Con l’avvento del Nazismo finisce in carcere in quanto attivista del Partito Comunista Tedesco, per aver distribuito volantini antinazisti a Lipsia. Essendo ebrea si trova in condizioni di grave pericolo. Interrogata strenuamente, non parla e non fa nomi dei compagni.
Diventa l’idolo delle sue compagne di cella: canta canzoni americane e distribuisce le sigarette che il padre le procura di nascosto.
Liberata grazie al suo passaporto polacco, lascia la Germania e fugge a Parigi.
Intanto i suoi genitori si rifugiano in Palestina e i fratelli in Inghilterra.
A Parigi, grazie alle sue conoscenze linguistiche, trova lavoro come segretaria.
Tramite la coinquilina Ruth conosce Endre Friedman, anche lui ebreo, comunista, antifascista, sfuggito al carcere in Ungheria. Tra i due nasce un legame sentimentale ed Endre la inizia all’arte fotografica. Entrambi desiderano uscire dalla condizione di esiliati politici: Gerda è innovativa e intraprendente, mentre Endre è più restio a buttarsi nelle situazioni.
I due decidono di creare il personaggio Robert Capa, fantomatico fotografo americano, nome con il quale firmano inizialmente insieme le opere fotografiche che producono. Con questo espediente si fanno conoscere e hanno un’attività lavorativa intensa. Solo più tardi questo sinonimo rimarrà appannaggio del solo Endre.
Entrambi decidono di recarsi in Spagna, per documentare la guerra civile scoppiata nel 1936, il che cambierà anche il corso della storia della fotografia. Fanno proprio uno stile temerario ed estremo, per cui la foto, secondo loro, se non riesce bene, è perché non sono abbastanza vicini al soggetto.
Coraggiosa e intraprendente, Gerda si fa apprezzare per dettagliati servizi fotografici.
Firma un contratto con il giornale parigino Ce soir e si stabilisce nella Casa de la Alianza di Madrid.

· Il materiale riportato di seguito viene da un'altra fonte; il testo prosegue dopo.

(** * PixelBoost image editor: a shallow embedding of the editing core

    The development follows the sources of the repository:
    - [utils/imageProcessing] (pixel filters, convolution, upscaling,
      the [applyAdjustments] compositor, [rotate90]),
    - [hooks/useCropSelection] (the crop selection state machine),
    - [components/ImageEnhancementControls] (the slider control surface),
    - [components/ImageComparison] (the committing crop handler),
    - [hooks/useQueries] (the chunked upload client),
    - [backend/main.mo] (the chunked upload actor).

    Numbers.  A JavaScript [number] is modelled by [number] below: a
    rational kept in lowest terms, or one of [Infinity], [-Infinity],
    [NaN].  Arithmetic on finite values is exact (binary rounding of
    IEEE doubles and the sign of zero are not represented); division by
    zero, and every operation on the non-finite values, behaves as in
    JavaScript. *)

From Stdlib Require Import QArith Qround ZArith Lia Lqa.
From stdpp Require Import base option list list_numbers strings gmap pretty.

Local Open Scope Z_scope.

(* ===================================================================== *)
(** ** JavaScript numbers *)
(* ===================================================================== *)

Module JS.

Inductive number : Type :=
| Fin (q : Q)
| PosInf
| NegInf
| NaN.

Definition of_Z (z : Z) : number := Fin (inject_Z z).

(** The literal [0.5]. *)
Definition half : number := Fin (1 # 2).

Definition Qlt_bool (a b : Q) : bool := negb (Qle_bool b a).

(** Sign of a rational, as a comparison with zero. *)
Definition Qsgn (q : Q) : comparison := (q ?= 0)%Q.

Definition neg (a : number) : number :=
  match a with
  | Fin q => Fin (Qred (- q))
  | PosInf => NegInf
  | NegInf => PosInf
  | NaN => NaN
  end.

Definition add (a b : number) : number :=
  match a, b with
  | NaN, _ | _, NaN => NaN
  | Fin p, Fin q => Fin (Qred (p + q))
  | PosInf, NegInf | NegInf, PosInf => NaN
  | PosInf, _ | _, PosInf => PosInf
  | NegInf, _ | _, NegInf => NegInf
  end.

Definition sub (a b : number) : number := add a (neg b).

(** An infinity of the sign of [c], scaled by an infinity of sign [pos]. *)
Definition inf_of_sign (c : comparison) (pos : bool) : number :=
  match c with
  | Eq => NaN
  | Gt => if pos then PosInf else NegInf
  | Lt => if pos then NegInf else PosInf
  end.

Definition mul (a b : number) : number :=
  match a, b with
  | NaN, _ | _, NaN => NaN
  | Fin p, Fin q => Fin (Qred (p * q))
  | Fin p, PosInf | PosInf, Fin p => inf_of_sign (Qsgn p) true
  | Fin p, NegInf | NegInf, Fin p => inf_of_sign (Qsgn p) false
  | PosInf, PosInf | NegInf, NegInf => PosInf
  | PosInf, NegInf | NegInf, PosInf => NegInf
  end.

Definition div (a b : number) : number :=
  match a, b with
  | NaN, _ | _, NaN => NaN
  | Fin p, Fin q =>
      if Qeq_bool q 0 then inf_of_sign (Qsgn p) true
      else Fin (Qred (p / q))
  | Fin _, (PosInf | NegInf) => Fin 0
  | PosInf, Fin q => if Qlt_bool q 0 then NegInf else PosInf
  | NegInf, Fin q => if Qlt_bool q 0 then PosInf else NegInf
  | (PosInf | NegInf), (PosInf | NegInf) => NaN
  end.

(** [a < b]; every comparison with [NaN] is false. *)
Definition lt (a b : number) : bool :=
  match a, b with
  | NaN, _ | _, NaN => false
  | Fin p, Fin q => Qlt_bool p q
  | NegInf, NegInf => false
  | NegInf, _ => true
  | _, NegInf => false
  | PosInf, _ => false
  | Fin _, PosInf => true
  end.

Definition gt (a b : number) : bool := lt b a.

(** [a <= b] *)
Definition le (a b : number) : bool :=
  match a, b with
  | NaN, _ | _, NaN => false
  | Fin p, Fin q => Qle_bool p q
  | NegInf, _ => true
  | _, PosInf => true
  | _, NegInf => false
  | PosInf, _ => false
  end.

Il primo grande reportage a sola firma di Gerda è pubblicato su Regards il15 aprile 1937. Miliziani, truppe, pattuglie, donne armate… L’attenzione di Gerda si concentra sul fronte di guerra, ma anche sulla popolazione civile. Consapevole del potere della fotografia, con quelle coraggiose immagini mostra il lato doloroso del conflitto. L’obiettivo finale è quello di porre fine alla politica non interventista sostenuta dalle potenze occidentali sul conflitto spagnolo.
Nel corso della battaglia di Brunete, a 24 km da Madrid, si distingue per il coraggio con cui scatta molte fotografie a rischio della propria vita.

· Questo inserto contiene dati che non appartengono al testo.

(** X2. The state the handler is invoked on is never anything but the
    state the evaluation started from or a state that was handed to the
    cache: the first invocation gets [ctx.state], and each later one gets
    the state of the output stored in the record of the interaction
    before it. *)
Theorem handler_is_given_the_cached_state (env : Env) (ctx : Ctx) (w : World) :
  exists news calls,
    saved (snd (evaluateWith env ctx w)) = saved w ++ news
    /\ handled (snd (evaluateWith env ctx w)) = handled w ++ calls
    /\ call_state <$> calls
       = take (length calls) (state ctx :: (recordState <$> news)).
Proof.
  rewrite evaluateWith_unfold, finish_world.
  destruct (reduction_ind env (mkCtxWithHandler (AoLoader env (src ctx)) ctx)
    (fun l acc w' => exists news calls,
       saved w' = saved w ++ news
       /\ handled w' = handled w ++ calls
       /\ call_state <$> calls
          = take (length calls) (state ctx :: (recordState <$> news))
       /\ (R.isReduced acc = false ->
           length calls = length news
           /\ last (state ctx :: (recordState <$> news))
              = Some (R.prop "state" acc)))
    (initial ctx) w) with (l := actions ctx) as (acc & w' & Hfold & HP).
  - exists [], []. rewrite !app_nil_r. now repeat split.
  - clear. intros l i acc w1 acc' w' (news & calls & Hs & Hh & Hc & Hrun) Hstep.
    inversion Hstep as [a w2 Hacc | a w2 Hacc Herr | a w2 e Hacc Herr Hsave
                       | a w2 r Hacc Herr Hsave]; subst.
    + exists news, calls. close_step.
    + destruct (Hrun Hacc) as (Hlen & Hlast).
      exists news, (calls ++ [stepCall acc i]).
      cbn [snd world_handle saved handled]. rewrite Hh, <- app_assoc.
      rewrite fmap_app, Hc, length_app. cbn [length fmap list_fmap stepCall call_state].
      rewrite Nat.add_1_r, (take_ge _ (S (length calls)))
        by (cbn [length]; rewrite length_fmap; lia).
      rewrite take_init_last
        by (first [exact Hlast | cbn [length]; rewrite length_fmap; lia]).
      close_step.
    + destruct (Hrun Hacc) as (Hlen & Hlast).
      exists (news ++ [stepRecord env (withHandler env ctx) acc i w1]),
             (calls ++ [stepCall acc i]).
      cbn [snd world_save world_handle saved handled]. rewrite Hs, Hh, <- !app_assoc.
      rewrite !fmap_app, Hc, length_app, app_comm_cons.
      cbn [length fmap list_fmap stepCall call_state]. rewrite Nat.add_1_r.
      rewrite take_init_last
        by (first [exact Hlast | cbn [length]; rewrite length_fmap; lia]).
      rewrite take_app_le, take_ge
        by (cbn [length]; rewrite length_fmap; lia).
      close_step.
    + destruct (Hrun Hacc) as (Hlen & Hlast).
      exists (news ++ [stepRecord env (withHandler env ctx) acc i w1]),
             (calls ++ [stepCall acc i]).
      cbn [snd world_save world_handle saved handled]. rewrite Hs, Hh, <- !app_assoc.
      rewrite !fmap_app, Hc, !length_app, app_comm_cons.
      cbn [length fmap list_fmap stepCall call_state]. rewrite Nat.add_1_r.
      rewrite take_init_last
        by (first [exact Hlast | cbn [length]; rewrite length_fmap; lia]).
      rewrite take_app_le, take_ge
        by (cbn [length]; rewrite length_fmap; lia).
      close_step. intros _. split; [lia |]. now rewrite last_snoc.
  - rewrite Hfold. destruct HP as (news & calls & Hs & Hh & Hc & _).
    exists news, calls. now repeat split.
Qed.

Realizza uno dei più importanti lavori di documentazione di guerra durante questa battaglia, che è caratterizzata da un incredibile e violento ribaltamento di fronte, a favore dell’esercito franchista. Si mantiene sempre in prima linea per immortalare i tremendi bombardamenti in atto. Il reportage viene pubblicato sulla rivista Regards, accompagnato da un articolo che accende il mito di Gerda: coraggiosa donna al fronte, antifascista e pasionaria, nonché bellissima.

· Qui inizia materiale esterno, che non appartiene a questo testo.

Lemma classifyMods_first_match_witness :
  classOf (classifyMods (fst (InitPlugin "darwin" defaultTextinputPlugin))
             ModSuper) = Some ClassPrimaryModifier /\
  classOf (classifyMods (fst (InitPlugin "linux" defaultTextinputPlugin))
             (Z.lor ModControl ModShift)) = Some ClassWordTravelExtend.
Proof.
  split.
  - apply (proj1 (proj2 (proj2 (proj2
             (classifyMods_first_match "darwin" defaultTextinputPlugin ModSuper))))).
    reflexivity.
  - apply (proj1 (proj2
             (classifyMods_first_match "linux" defaultTextinputPlugin
                (Z.lor ModControl ModShift)))).
    reflexivity.
Defined.

(** C5, the claim as stated fails: under the default profile the held set
    Control equals the primary modifier, yet its class is wordTravel. *)
Lemma classifyMods_control_is_wordTravel :
  ModControl = modifierKey linuxPlugin /\
  classifyMods linuxPlugin ModControl =
    {| modsIsModfifier := false; modsIsShift := false;
       modsIsWordModifierShift := false; modsIsWordModifier := true |} /\
  classOf (classifyMods linuxPlugin ModControl) <> Some ClassPrimaryModifier.
Proof. repeat split. discriminate. Qed.

(** ** The meta state *)

Lemma metaState_bit0 mods :
  Z.testbit (metaState mods) 0 = modHeld mods ModShift /\
  Z.testbit (metaState mods) 1 = modHeld mods ModAlt /\
  Z.testbit (metaState mods) 12 = modHeld mods ModControl /\
  Z.testbit (metaState mods) 16 = modHeld mods ModSuper.
Proof.
  unfold metaState.
  destruct (modHeld mods ModShift), (modHeld mods ModAlt),
    (modHeld mods ModControl), (modHeld mods ModSuper); repeat split.
Qed.

(** C9. The meta state is an injective code of the held modifiers: shift,
    alt, control and super set bit 0, bit 1, bit 12 and bit 16 and no other
    bit is ever set, so two modifier states give the same meta state exactly
    when the same of the four modifiers are held, and the meta state is 0
    exactly when none of them is held. *)
Theorem metaState_injective mods1 mods2 :
  let held mods := (modHeld mods ModShift, modHeld mods ModAlt,
                    modHeld mods ModControl, modHeld mods ModSuper) in
  (Z.testbit (metaState mods1) 0 = modHeld mods1 ModShift /\
   Z.testbit (metaState mods1) 1 = modHeld mods1 ModAlt /\
   Z.testbit (metaState mods1) 12 = modHeld mods1 ModControl /\
   Z.testbit (metaState mods1) 16 = modHeld mods1 ModSuper) /\
  metaState mods1 =
    Z.b2z (modHeld mods1 ModShift) * 2 ^ 0 + Z.b2z (modHeld mods1 ModAlt) * 2 ^ 1 +
    Z.b2z (modHeld mods1 ModControl) * 2 ^ 12 +
    Z.b2z (modHeld mods1 ModSuper) * 2 ^ 16 /\
  (metaState mods1 = metaState mods2 <-> held mods1 = held mods2) /\
  (metaState mods1 = 0 <-> held mods1 = (false, false, false, false)).
Proof.
  cbv zeta. unfold metaState.
  destruct (modHeld mods1 ModShift), (modHeld mods1 ModAlt),
    (modHeld mods1 ModControl), (modHeld mods1 ModSuper);
    (split; [repeat split | split; [reflexivity | ]]);
    (split; [ | split; [discriminate || reflexivity | discriminate || reflexivity] ]);
    destruct (modHeld mods2 ModShift), (modHeld mods2 ModAlt),
      (modHeld mods2 ModControl), (modHeld mods2 ModSuper);
    split; (discriminate || reflexivity).
Qed.

(** ** The key callback *)

Lemma keyEventsOf_app t1 t2 :
  keyEventsOf (t1 ++ t2) = keyEventsOf t1 ++ keyEventsOf t2.
Proof.
  induction t1 as [ | e t1 IH]; [reflexivity | ].
  destruct e; cbn; rewrite IH; reflexivity.
Qed.

Lemma keyEventsOf_TextInvoke calls : keyEventsOf (map TextInvoke calls) = [].
Proof. induction calls; [reflexivity | assumption]. Qed.

Lemma quiet_skip p : quiet (skip p).
Proof. reflexivity. Qed.

Lemma quiet_edit ed p : quiet (edit ed p).
Proof. unfold edit. destruct (ed p). apply keyEventsOf_TextInvoke. Qed.

Lemma quiet_clipboard s p : quiet (emit (SetClipboardString s) p).
Proof. reflexivity. Qed.

Lemma quiet_seq (a b : Proc) p :
  quiet (a p) -> (forall p', quiet (b p')) -> quiet ((a ;; b) p).
Proof.
  unfold seq. intros Ha Hb. destruct (a p) as [p1 t1 | p1 t1]; [ | contradiction].
  specialize (Hb p1). destruct (b p1) as [p2 t2 | p2 t2]; [ | contradiction].
  cbn in *. rewrite keyEventsOf_app, Ha, Hb. reflexivity.
Qed.

Lemma quiet_withFlags f fl p : quiet (withFlags f fl p).
Proof. apply quiet_edit. Qed.

Create HintDb quiet.
#[local] Hint Resolve quiet_skip quiet_edit quiet_clipboard quiet_seq
  quiet_withFlags : quiet.

Section CallbackProperties.

Variable M : TextModel.

(** With a readable clipboard every case of the [switch key] falls through
    to the key-event part and sends no key event itself. *)
Lemma keySwitch_quiet host key mods fl p :
  snd (GetClipboardString host) = None ->
  quiet (keySwitch M host key mods fl p).
Proof.
  intros Hclip. unfold keySwitch.
  destruct (GetClipboardString host) as [clpString err]. cbn in Hclip. subst err.
  repeat match goal with
         | |- quiet ((if ?b then _ else _) _) => destruct b
         | |- quiet (if ?b then _ else _) => destruct b
         | |- context [GetSelectedText M ?x] =>
           destruct (GetSelectedText M x) as [[? ?] ?]
         end; auto with quiet.
Qed.

(** Every release is forwarded as one "keyup" event and changes nothing. *)
Lemma release_forwards host p key scancode mods :
  glfwKeyCallback M host p key scancode Release mods =
  (p, [KeyEventSend (keyEvent key "keyup" mods)]).
Proof.
  unfold glfwKeyCallback, glfwKeyCallback_body, run, seq.
  rewrite andb_false_r. reflexivity.
Qed.

(** A press of a key other than Escape, with a client focused and a
    readable clipboard, ends by sending one "keydown" event. *)
Lemma press_forwards host p key scancode mods :
  key <> KeyEscape ->
  PrimFloat.eqb (clientID p) 0%float = false ->
  snd (GetClipboardString host) = None ->
  exists p' t,
    glfwKeyCallback M host p key scancode Press mods =
      (p', t ++ [KeyEventSend (keyEvent key "keydown" mods)]) /\
    keyEventsOf t = [].
Proof.
  intros Hkey Hfocus Hclip.
  pose proof (keySwitch_quiet host key mods (classifyMods p mods) p Hclip) as Hq.
  unfold glfwKeyCallback, glfwKeyCallback_body, run, seq.
  apply Z.eqb_neq in Hkey. rewrite Hkey. cbn. rewrite Hfocus. unfold skip.
  destruct (keySwitch M host key mods (classifyMods p mods) p) as [p1 t1 | p1 t1];
    [ | contradiction].
  exists p1, t1. split; [reflexivity | exact Hq].
Qed.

Tornando dal fronte aggrappata al predellino di un camion carico di feriti, nel corso di un mitragliamento da parte di aeroplani tedeschi, cade dal mezzo cui è aggrappata e finisce sotto i cingoli di un carro armato.
Trasportata d’urgenza in un ospedale di Madrid, viene operata senza anestetici e senza antibiotici, allora irreperibili, dai migliori medici delle Brigate Internazionali, senza speranza.
Gli ultimi pensieri sono per le sue macchine fotografiche, chiedendo se si siano rotte.
Muore all’alba del 1937.
Il suo funerale a Parigi avviene con ben 200.000 persone e un tripudio di bandiere rosse, con un Robert Capa di 23 anni distrutto dal dolore. Il monumento funebre è scolpito da Arturo Giacometti, mentre Pablo Neruda e Louis Aragon leggono un elogio funebre.
La sua tomba viene violata dai nazi-fascisti, che la considerano un simbolo capace di motivare la Resistenza, anche da morta.
Solo dal 1990 rinasce l’interesse per questa donna straordinaria ed eccellente fotografa.
Gerda ha avuto un approccio molto personale alla fotografia, quasi neorealista, con orizzonti molto bassi, angolature particolari, si parla “del punto di vista del topo e del passero”, per le modalità di sguardo che usa. Vuole muovere le coscienze con il suo lavoro, evidenziando il dolore e lo strazio che accomuna le vittime nelle guerre. Si sofferma molto sulle macerie, per far capire alle persone che lì dentro c’era vita, una civiltà devastata.